I finally pulled out yesterday, nursing some nasty wounds. Have I pulled out just as the market was about to turn? It looked as though I had as the market spiked upwards during the day. But by the end  it had pulled right back and I was glad I had decided to bite the bullet. Obviously an earlier exit would have been better but there is no point in wishing for something you failed to do.

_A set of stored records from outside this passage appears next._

(* ===== verification/_CoqProject ===== *)
-Q . S2P
Prelude.v
PyLib.v
PyFloat.v
PyDict.v
AcceptanceLength.v
SchedTypes.v
SchedMini.v
SchedSelect.v
SchedEncoder.v
SchedBlocks.v
SchedStep.v
SchedRunning.v
SchedWaiting.v
SchedTermination.v
SchedUpdate.v
SchedOutput.v
SchedSessions.v
SchedTurns.v
ShmFrame.v
ShmRing.v
MathUtils.v
CudaGraph.v
CudaTables.v
CudaDispatch.v
CudaOutput.v
SirclContracts.v
SirclPorts.v
Backends.v
KVSpec.v
KVLayout.v
KVManager.v
KVAdmission.v
TailCodec.v
TailRing.v
SirclAudit.v
SirclShadow.v
PyProc.v
SirclSession.v
SirclBackend.v
SirclDispatch.v
SirclLive.v
SirclPromotion.v
VocabGather.v
VocabDispatch.v
VocabShadow.v
VocabPorts.v
RankGrid.v
GroupLayout.v
GroupState.v
GroupInit.v
GroupNodes.v
GroupSend.v
GroupTransfer.v
IndexerChunks.v
IndexerRows.v
IndexerDecode.v
IndexerBuild.v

It is a common mistake to hold on to losses because "in the long term good shares will come back". This may be true, but the long term is an indeterminate period and it may be very long indeed. If trading costs are modest and there are no tax implications it is probably best to pull out and return to the market when conditions are more favorable. This has two advantages

  • if you really are in a period of serious pull back you should be able to reenter a position at a lower price
  • by the time it is a good idea to return to the market there may be better opportunities and you can recover your losses faster by buying faster moving shares.
So that's where I am now. Next question: What does come next?

What now for the Dow?

The Dow has pulled back 6% since its high on 19th September. Its biggest fall was 340 points on 9th October but there were several other big down days. There were also 4 recovery days early on, so during the early part of the slide there was definitely a battle between the bulls and the bears. The bears are starting to have it all their own way on modestly rising volumes. 

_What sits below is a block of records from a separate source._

Lemma for_each_never {A S} e (body : A -> S -> result (ctl S)) l s :
  (forall a s, body a s <> Raise e) -> for_each body l s <> Raise e.
Proof.
  intros Hf. revert s; induction l as [|a l IH]; intros s; simpl; [done|].
  apply rbind_never; [auto|]. intros [s'|s'] _; auto.
Qed.

(** ** Sums *)

Definition zsum (l : list Z) : Z := foldr Z.add 0 l.

Lemma zsum_app l k : zsum (l ++ k) = zsum l + zsum k.
Proof. induction l; simpl in *; lia. Qed.

Lemma zsum_nonneg l : Forall (fun x => 0 <= x) l -> 0 <= zsum l.
Proof. induction 1; simpl; lia. Qed.

Lemma zsum_perm l k : l ≡ₚ k -> zsum l = zsum k.
Proof. induction 1; simpl; lia. Qed.

#[export] Instance zsum_proper : Proper ((≡ₚ) ==> (=)) zsum.
Proof. intros l k; apply zsum_perm. Qed.

(** ** [sorted(set(l))] on integers *)

Fixpoint insert_uniq (x : Z) (l : list Z) : list Z :=
  match l with
  | [] => [x]
  | y :: l' =>
      if x <? y then x :: y :: l'
      else if x =? y then y :: l'
      else y :: insert_uniq x l'
  end.

Definition sorted_set (l : list Z) : list Z := foldr insert_uniq [] l.

Lemma elem_of_insert_uniq x y l : y ∈ insert_uniq x l <-> y = x \/ y ∈ l.
Proof.
  induction l as [|z l IH]; simpl; [set_solver|].
  repeat break_if; bool_prop; subst; set_solver.
Qed.

Lemma elem_of_sorted_set y l : y ∈ sorted_set l <-> y ∈ l.
Proof.
  induction l as [|x l IH]; simpl; [done|].
  rewrite elem_of_insert_uniq, IH. set_solver.
Qed.

Lemma insert_uniq_sorted x l :
  StronglySorted Z.lt l -> StronglySorted Z.lt (insert_uniq x l).
Proof.
  induction 1 as [|y l Hs IH Hall]; simpl; [repeat constructor|].
  repeat break_if; bool_prop; subst.
  - constructor; [by constructor|]. constructor; [lia|].
    eapply Forall_impl; [done|]; simpl; lia.
  - by constructor.
  - constructor; [done|]. apply Forall_forall. intros z Hz.
    apply elem_of_insert_uniq in Hz as [->|Hz]; [lia|].
    rewrite Forall_forall in Hall; auto.
Qed.

Lemma sorted_set_sorted l : StronglySorted Z.lt (sorted_set l).
Proof. induction l; simpl; [constructor | by apply insert_uniq_sorted]. Qed.

(** Two strictly increasing lists with the same elements are equal. *)
Lemma strict_sorted_unique (l k : list Z) :
  StronglySorted Z.lt l -> StronglySorted Z.lt k ->
  (forall x, x ∈ l <-> x ∈ k) -> l = k.
Proof.
  intros Hl; revert k; induction Hl as [|x l Hl IH Hx]; intros [|y k] Hk Heq.
  - done.
  - exfalso. specialize (Heq y). set_solver.
  - exfalso. specialize (Heq x). set_solver.
  - inversion Hk as [|? ? Hk' Hy]; subst. rewrite Forall_forall in Hx, Hy.
    assert (x = y) as ->.
    { assert (x ∈ y :: k) as H1 by (apply Heq; left).
      assert (y ∈ x :: l) as H2 by (apply Heq; left).
      apply elem_of_cons in H1 as [->|H1]; [done|].
      apply elem_of_cons in H2 as [->|H2]; [done|].
      specialize (Hx _ H2); specialize (Hy _ H1); lia. }
    f_equal. apply IH; [done|]. intros z. specialize (Heq z).
    rewrite !elem_of_cons in Heq. split; intros Hz.
    + destruct Heq as [Heq _]. destruct Heq as [->|]; auto.
      specialize (Hx _ Hz); lia.
    + destruct Heq as [_ Heq]. destruct Heq as [->|]; auto.
      specialize (Hy _ Hz); lia.
Qed.

Lemma sorted_set_id l : StronglySorted Z.lt l -> sorted_set l = l.
Proof.
  intros Hl. apply strict_sorted_unique; auto using sorted_set_sorted.
  intros; apply elem_of_sorted_set.
Qed.

Lemma sorted_set_nil l : sorted_set l = [] <-> l = [].
Proof.
  split; [|by intros ->]. intros H. destruct l as [|x l]; [done|].
  assert (x ∈ sorted_set (x :: l)) as Hx by (apply elem_of_sorted_set; left).
  rewrite H in Hx. set_solver.
Qed.

(** [any(P(x) for x in l)], [all(...)] are [existsb] and [forallb]. *)
Lemma existsb_false {A} (f : A -> bool) l :
  existsb f l = false <-> Forall (fun x => f x = false) l.
Proof.
  induction l as [|x l IH]; simpl; [done|].
  rewrite orb_false_iff, Forall_cons, IH. done.
Qed.

Lemma forallb_true {A} (f : A -> bool) l :
  forallb f l = true <-> Forall (fun x => f x = true) l.
Proof.
  induction l as [|x l IH]; simpl; [done|].
  rewrite andb_true_iff, Forall_cons, IH. done.
Qed.

(** A filtering comprehension. *)
Lemma elem_of_lfilter {A} (f : A -> bool) x l : x ∈ List.filter f l <-> x ∈ l /\ f x = true.
Proof. by rewrite list_elem_of_In, List.filter_In, <-list_elem_of_In. Qed.

(** [range(a, b)]. *)
Definition range (a b : Z) : list Z := seqZ a (b - a).

Lemma elem_of_range a b x : x ∈ range a b <-> a <= x < b.
Proof. unfold range. rewrite elem_of_seqZ. lia. Qed.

The other worrying factor is that two diagonal support lines have been smashed and a horizontal has just been broken. If we see no recovery now the next support is 200 points away at 16111.


And what of the FTSE?


The FTSE has fallen by 8.5% since the high on 4th September. Why so much? After all the UK economy is leading the world in its recovery. That is one of the big stock market paradoxes. Strong economy leads to weakening share prices. It is not such a mystery when you take into account the fact that interest rates affect share prices. Higher interest rates, or threat thereof, mean that the returns offered by shares are reduced in RELATIVE value. If you can get a better return from risk freeish bank accounts why take the risk of holding shares?

So the FTSE's slide has been accelerated by the threat that a recovering economy will allow the Bank of England to raise interest rates. This explanation has been dealt a blow by the lower than expected inflation rate announced yesterday. But we are still in frightening territory.